I finished, took a shower, and was just getting dressed when the phone rang. It was one of my best friends, who lives a few hundred miles away and is dealing with the pain and confusion of a recent divorce and doubts about her faith. We’d been emailing but hadn’t spoken on the phone for months. She just felt prompted to call me today, and to open up to me about her faith struggles and the grief she’s carrying.

A Balm

What followed was a half-hour, deep drink of the draught of heart-to-heart connection. It was a balm to my soul that she trusted me and loved me enough to express her doubts and pain, and that we were able to listen to each other and to hear everything beneath those words. We encouraged each other to be brave in the things each of us is facing even as we feel fear or grief, and we shed a few tears together.

In his sermon-essay, “The Killing of Time,” Frederick Buechner writes, “We are really alive when we listen to each other, to the silences of each other as well as to the words and what lies behind the words. ‘Looks as though we might get some rain,’ somebody says. Speak to me for Christ’s sake. Know me….I’m bored and tired as hell, if there’s such a thing as hell. A cup of cold water.’”

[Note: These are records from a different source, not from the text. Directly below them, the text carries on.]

Lemma numbered_one c r : _id r = uid (c + 1) → numbered c (c + 1) [r].
Proof. intros H. split_and!; [lia|apply NoDup_singleton|]. constructor; [|done]. exists (c + 1)%N. split; [done|lia]. Qed.

Lemma flatten_inner_numbered c g inner : numbered c (snd (flatten_inner c g inner)) (fst (flatten_inner c g inner)).
Proof.
  revert c. induction inner as [|[k v] inner IH]; intros c; [split_and!; [done|apply NoDup_nil_2|done]|].
  cbn [flatten_inner]. specialize (IH (c + 1)%N). destruct (flatten_inner (c + 1) g inner) as [rs c']. cbn [fst snd] in *.
  apply (numbered_app c (c + 1) c' [_] rs); [|done]. apply numbered_one. unfold rule_of. by destruct (parsePrefix k).
Qed.

Lemma flatten_groups_numbered c nested : numbered c (snd (flatten_groups c nested)) (fst (flatten_groups c nested)).
Proof.
  revert c. induction nested as [|[g v] nested IH]; intros c; [split_and!; [done|apply NoDup_nil_2|done]|].
  cbn [flatten_groups]. pose proof (flatten_inner_numbered c g (inner_entries v)) as H. destruct (flatten_inner _ _ _) as [rs c1].
  specialize (IH c1). destruct (flatten_groups c1 nested) as [rs' c2]. by eapply numbered_app.
Qed.

(** *** Removals *)

Definition removal_ok (r : Rule) : Prop := op r = OpRemove → description r = REMOVE.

May the true things we dare to say, and the deep way we learn to listen, be a cup of cold water to someone who is thirsty today.

glass-water

*Frederick Buechner, Brennan Manning, Larry Crabb

“And in the meantime, this side of Paradise, it is our business…to speak with our hearts…and to bear witness to, and live out of, and live toward, and live by the true word of [Christ’s] holy story as it seeks to stammer itself forth through the holy stories of us all.” Frederick Buechner, Secrets in the Dark

4 comments

  1. Thank you for this, Rachel. I’ve been thinking about these things, too, but your being able to write them down so clearly so openly, and so beautifully is your gift to all of us.